There’s an open letter to the community on the Microsoft interop site today that acknowledges some of the tactics that have been used to try to limit choice in document formats lately. As the letter says:
When ODF was under consideration, Microsoft made no effort to slow down the process because we recognized customers’ interest in the standardization of document formats. In sharp contrast, during the initial one-month period for consideration of Open XML in ISO/IEC JTC1, IBM led a global campaign urging national bodies to demand that ISO/IEC JTC1 not even consider Open XML, because ODF had made it through ISO/IEC JTC1 first – in other words, that Open XML should not even be considered on its technical merits because a competing standard had already been adopted.
This campaign to stop even the consideration of Open XML in ISO/IEC JTC1 is a blatant attempt to use the standards process to limit choice in the marketplace for ulterior commercial motives – and without regard for the negative impact on consumer choice and technological innovation. It is not a coincidence that IBM’s Lotus Notes product, which IBM is actively promoting in the marketplace, fails to support the Open XML international standard. If successful, the campaign to block consideration of Open XML could create a dynamic where the first technology to the standards body, regardless of technical merit, gets to preclude other related ones from being considered. The IBM driven effort to force ODF on users through public procurement mandates is a further attempt to restrict choice. In XML-based file formats, which can easily interoperate through translators and be implemented side by side in productivity software, this exclusivity makes no sense – except to those who lack confidence in their ability to compete in the marketplace on the technical merits of their alternative standard.

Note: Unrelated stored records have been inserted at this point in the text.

(** The draw share never exceeds either side's share of the logistic
    curve: both win probabilities are non-negative before clamping. *)
Lemma draw_share_fits c :
  let E := exp (- (4 / 1000) * c) in
  let u := exp (- (c / 350) ^ 2) in
  0 < u <= 1 /\ 15 * u * (1 + E) <= 100 /\ 15 * u * (1 + E) <= 100 * E.
Proof.
  intros E u.
  assert (HE : 0 < E) by apply exp_pos.
  assert (Hu : 0 < u) by apply exp_pos.
  assert (Hu1 : u <= 1) by (apply exp_le_1_below_0; nra).
  assert (HuE : u * E <= 3).
  { unfold u, E. rewrite <- exp_plus. apply exp_le_3_below_1. nra. }
  assert (HuE' : u <= 3 * E).
  { assert (H : u * exp ((4 / 1000) * c) <= 3).
    { unfold u. rewrite <- exp_plus. apply exp_le_3_below_1. nra. }
    assert (HEE : exp ((4 / 1000) * c) * E = 1).
    { unfold E. rewrite <- exp_plus.
      replace (4 / 1000 * c + - (4 / 1000) * c) with 0 by lra. apply exp_0. }
    assert (0 < exp ((4 / 1000) * c)) by apply exp_pos.
    nra. }
  split; [lra|]. split; nra.
Qed.

(** C8.  Without a forced mate, the three win chances computed for an
    evaluation are non-negative integers and add up to 100, up to the
    +-1 that rounding each of them can cause. *)
Theorem calculateWinChances_sums_to_100 (evaluation : R) :
  let wc := calculateWinChances evaluation None in
  (0 <= white wc)%Z /\ (0 <= black wc)%Z /\ (0 <= draw wc)%Z
  /\ (99 <= white wc + black wc + draw wc <= 101)%Z.
Proof.
  unfold calculateWinChances.
  destruct (Rlt_dec (IZR MATE_THRESHOLD) (Rabs evaluation)) as [Hbig|Hsmall].
  - destruct (Rlt_dec 0 evaluation); simpl; lia.
  - cbv zeta.
    unfold SIGMOID_FACTOR_num, SIGMOID_FACTOR_den, MAX_DRAW_PROB, DRAW_THRESHOLD.
    destruct (draw_share_fits evaluation) as ((Hu & Hu1) & Hw & Hb).
    set (E := exp (- (4 / 1000) * evaluation)) in *.
    set (u := exp (- (evaluation / 350) ^ 2)) in *.
    assert (HE : 0 < E) by apply exp_pos.
    set (w := 50 + 50 * (2 / (1 + E) - 1)).
    assert (Hwq : w * (1 + E) = 100) by (unfold w; field; lra).
    set (d := Rmax 0 (Rmin 30 (30 * u))).
    assert (Hd : d = 30 * u).
    { unfold d. rewrite Rmin_right by lra. apply Rmax_right. lra. }
    assert (Hwd : 0 <= (w - d / 2) / 100) by (rewrite Hd; nra).
    assert (Hbd : 0 <= (100 - w - d / 2) / 100) by (rewrite Hd; nra).
    destruct (Rle_dec 0 evaluation); simpl white; simpl black; simpl draw;
      rewrite (Rmax_right 0 _ Hwd), (Rmax_right 0 _ Hbd);
      (repeat split;
       [apply Math_round_nonneg; lra
       |apply Math_round_nonneg; lra
       |apply Math_round_nonneg; rewrite Hd; lra
       |apply rounded_sum; lra
       |apply rounded_sum; lra]).
Qed.

End WinChanceFacts.

(** ** The generator *)

Module GeneratorFacts.
Import Js Constants ChessJs ChessUtils Stockfish PositionAnalyzer PositionGenerator.
Import Notions Scenario.

(** *** Squares *)

Lemma nodupb_sound l : nodupb l = true -> NoDup l.
Proof.
  induction l as [|x l IH]; simpl; intros H; constructor.
  - apply andb_true_iff in H as [H _]. apply negb_true_iff in H.
    intros Hin. assert (existsb (String.eqb x) l = true); [|congruence].
    apply existsb_exists. exists x. split; [exact Hin|apply String.eqb_refl].
  - apply IH. now apply andb_true_iff in H as [_ H].
Qed.

Lemma allSquares_NoDup : NoDup allSquares.
Proof. apply nodupb_sound. vm_compute. reflexivity. Qed.

Lemma file_rank_in_allSquares file rank :
  In file FILES -> In rank RANKS -> In (file ++ rank) allSquares.
Proof.
  intros Hf Hr. unfold allSquares. apply in_flat_map. exists rank. split; [exact Hr|].
  apply in_map_iff. exists file. auto.
Qed.

Lemma getRandomElement_in {T} (arr : list T) d g :
  arr <> [] -> In (fst (getRandomElement arr d g)) arr.
Proof.
  intros Hne. unfold getRandomElement, next_index. simpl.
  apply nth_In. apply Nat.mod_upper_bound. destruct arr; [congruence|discriminate].
Qed.

Lemma getRandomSquare_in allowedRanks g :
  ranksOk allowedRanks -> In (fst (getRandomSquare allowedRanks g)) allSquares.
Proof.
  intros [Hne Hlt]. unfold getRandomSquare.
  pose proof (getRandomElement_in FILES "undefined" g) as Hfile.
  destruct (getRandomElement FILES "undefined" g) as [file g1]. simpl in Hfile.
  pose proof (getRandomElement_in
                (map (fun r => nth r RANKS "undefined") allowedRanks) "undefined" g1)
    as Hrank.
  destruct (getRandomElement (map _ allowedRanks) "undefined" g1) as [rank g2].
  simpl in *. apply file_rank_in_allSquares.
  - apply Hfile. discriminate.
  - assert (Hin : In rank (map (fun r => nth r RANKS "undefined") allowedRanks)).
    { apply Hrank. destruct allowedRanks; [congruence|discriminate]. }
    apply in_map_iff in Hin as (r & <- & Hr).
    rewrite Forall_forall in Hlt. apply nth_In. simpl. now apply Hlt.
Qed.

I’m glad to see us publicly acknowledging this situation. While everyone at Microsoft has consistently been saying that document formats are not a zero-sum game, IBM has been trying to sell a “battle” between different approaches, based on the assumption that if you’re a fan of one format you must be an enemy of other formats. I’ve even heard of an IBM employee saying to a Microsoft employee “detente is not an option, this is war!” Good grief. How Presidential.

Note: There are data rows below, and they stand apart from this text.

Lemma ilog2_spec (x : Q) :
  (0 < x)%Q -> (2 ^ ilog2 x <= x)%Q /\ (x < 2 ^ (ilog2 x + 1))%Q.
Proof.
  intros Hx. destruct x as [n d]. unfold ilog2. simpl Qnum. simpl Qden.
  assert (Hn : 0 < n) by (unfold Qlt in Hx; simpl in Hx; lia).
  set (a := Z.log2 n). set (b := Z.log2 (Z.pos d)).
  assert (Ha : 0 <= a) by apply Z.log2_nonneg.
  assert (Hb : 0 <= b) by apply Z.log2_nonneg.
  destruct (Z.log2_spec n Hn) as [Ha1 Ha2]. fold a in Ha1, Ha2.
  destruct (Z.log2_spec (Z.pos d) ltac:(lia)) as [Hb1 Hb2]. fold b in Hb1, Hb2.
  assert (Hx' : (n # d == inject_Z n / inject_Z (Z.pos d))%Q) by apply Qmake_Qdiv.
  assert (Hup : (n # d < 2 ^ (a - b + 1))%Q).
  { rewrite Hx'. replace (a - b + 1) with ((a + 1) - b) by lia.
    apply quotient_lt; try lia. replace (a + 1) with (Z.succ a) by lia. nia. }
  assert (Hlow : (2 ^ (a - b - 1) <= n # d)%Q).
  { rewrite Hx'. replace (a - b - 1) with (a - (b + 1)) by lia.
    apply quotient_le; try lia. replace (b + 1) with (Z.succ b) by lia. nia. }
  destruct (Qle_bool (2 ^ (a - b)) (n # d)) eqn:Hc.
  - apply Qle_bool_iff in Hc. split; done.
  - split; [done|]. replace (a - b - 1 + 1) with (a - b) by lia.
    apply Qnot_le_lt. intros Hle. apply Qle_bool_iff in Hle. congruence.
Qed.

Lemma ilog2_mono (x y : Q) : (0 < x)%Q -> (x <= y)%Q -> ilog2 x <= ilog2 y.
Proof.
  intros Hx Hxy.
  destruct (ilog2_spec x Hx) as [Hx1 _].
  destruct (ilog2_spec y ltac:(lra)) as [_ Hy2].
  assert (Hlt : (2 ^ ilog2 x < 2 ^ (ilog2 y + 1))%Q) by lra.
  apply Qpower_lt_compat_l_inv in Hlt; [lia|reflexivity].
Qed.

Lemma rhe_cases (x : Q) :
  round_half_even x = Qfloor x /\ (x - inject_Z (Qfloor x) <= 1 # 2)%Q \/
  round_half_even x = Qfloor x + 1 /\ (1 # 2 <= x - inject_Z (Qfloor x))%Q.
Proof.
  unfold round_half_even.
  destruct (x - inject_Z (Qfloor x) ?= 1 # 2)%Q eqn:Hc.
  - apply Qeq_alt in Hc. destruct (Z.even (Qfloor x)); [left|right]; (split; [done|lra]).
  - apply Qlt_alt in Hc. left. split; [done|lra].
  - apply Qgt_alt in Hc. right. split; [done|lra].
Qed.

Lemma floor_bounds (x : Q) : (inject_Z (Qfloor x) <= x)%Q /\ (x < inject_Z (Qfloor x) + 1)%Q.
Proof.
  split; [apply Qfloor_le|]. pose proof (Qlt_floor x) as H.
  rewrite inject_Z_plus in H. exact H.
Qed.

Lemma rhe_error (x : Q) :
  (x - (1 # 2) <= inject_Z (round_half_even x))%Q /\
  (inject_Z (round_half_even x) <= x + (1 # 2))%Q.
Proof.
  destruct (floor_bounds x) as [Hf1 Hf2].
  destruct (rhe_cases x) as [[-> H]|[-> H]]; rewrite ?inject_Z_plus;
    change (inject_Z 1) with 1%Q; split; lra.
Qed.

Lemma rhe_mono (x y : Q) : (x <= y)%Q -> round_half_even x <= round_half_even y.
Proof.
  intros Hxy. pose proof (Qfloor_resp_le _ _ Hxy) as Hf.
  destruct (Z.eq_dec (Qfloor x) (Qfloor y)) as [Heq|Hne].
  - unfold round_half_even. rewrite <- Heq.
    destruct (Qcompare_spec (x - inject_Z (Qfloor x)) (1 # 2)) as [Hx|Hx|Hx];
      destruct (Qcompare_spec (y - inject_Z (Qfloor x)) (1 # 2)) as [Hy|Hy|Hy];
      try lia; try (destruct (Z.even (Qfloor x)); lia); exfalso; lra.
  - destruct (rhe_cases x) as [[-> _]|[-> _]], (rhe_cases y) as [[-> _]|[-> _]]; lia.
Qed.

Lemma rhe_integer (n : Z) : round_half_even (inject_Z n) = n.
Proof.
  destruct (rhe_cases (inject_Z n)) as [[-> _]|[_ H]]; rewrite Qfloor_Z in *; [done|lra].
Qed.

Lemma ulp_pos (x : Q) : (0 < ulp x)%Q.
Proof. apply two_pos. Qed.

Lemma two_power_plus (a b : Z) : (2 ^ (a + b) == 2 ^ a * 2 ^ b)%Q.
Proof. by apply Qpower_plus. Qed.

Lemma scaled_mono (x y u : Q) : (0 < u)%Q -> (x <= y)%Q -> (x / u <= y / u)%Q.
Proof.
  intros Hu Hxy. unfold Qdiv. apply Qmult_le_compat_r; [done|].
  apply Qlt_le_weak. by apply Qinv_lt_0_compat.
Qed.

Lemma power_quotient (e k : Z) : 0 <= k -> (2 ^ e / 2 ^ (e - k) == inject_Z (2 ^ k))%Q.
Proof.
  intros Hk. rewrite two_power_Z by done.
  replace e with ((e - k) + k) at 1 by lia. rewrite two_power_plus.
  field. apply Qpower_not_0. discriminate.
Qed.

Lemma scale_power (k e : Z) : 0 <= k -> (inject_Z (2 ^ k) * 2 ^ (e - k) == 2 ^ e)%Q.
Proof.
  intros Hk. rewrite two_power_Z by done. rewrite <- two_power_plus.
  replace (k + (e - k)) with e by lia. reflexivity.
Qed.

It seems that people are starting to grow weary of the tone and tactics being used to oppose Open XML, though. For example, I received an unsolicited email from a stranger recently which included these comments:
We have been working with the Open XML spec throughout its existence in readiness for our new major release of our product … our product has over 400,000 users worldwide … we can vouch for the fact that you do not have to implement the whole spec when creating a product that can read and write OpenXML spreadsheets … I am getting sick and tired of this religious spec warfare, especially the argument that if you don’t implement the whole spec, it’s not worth doing.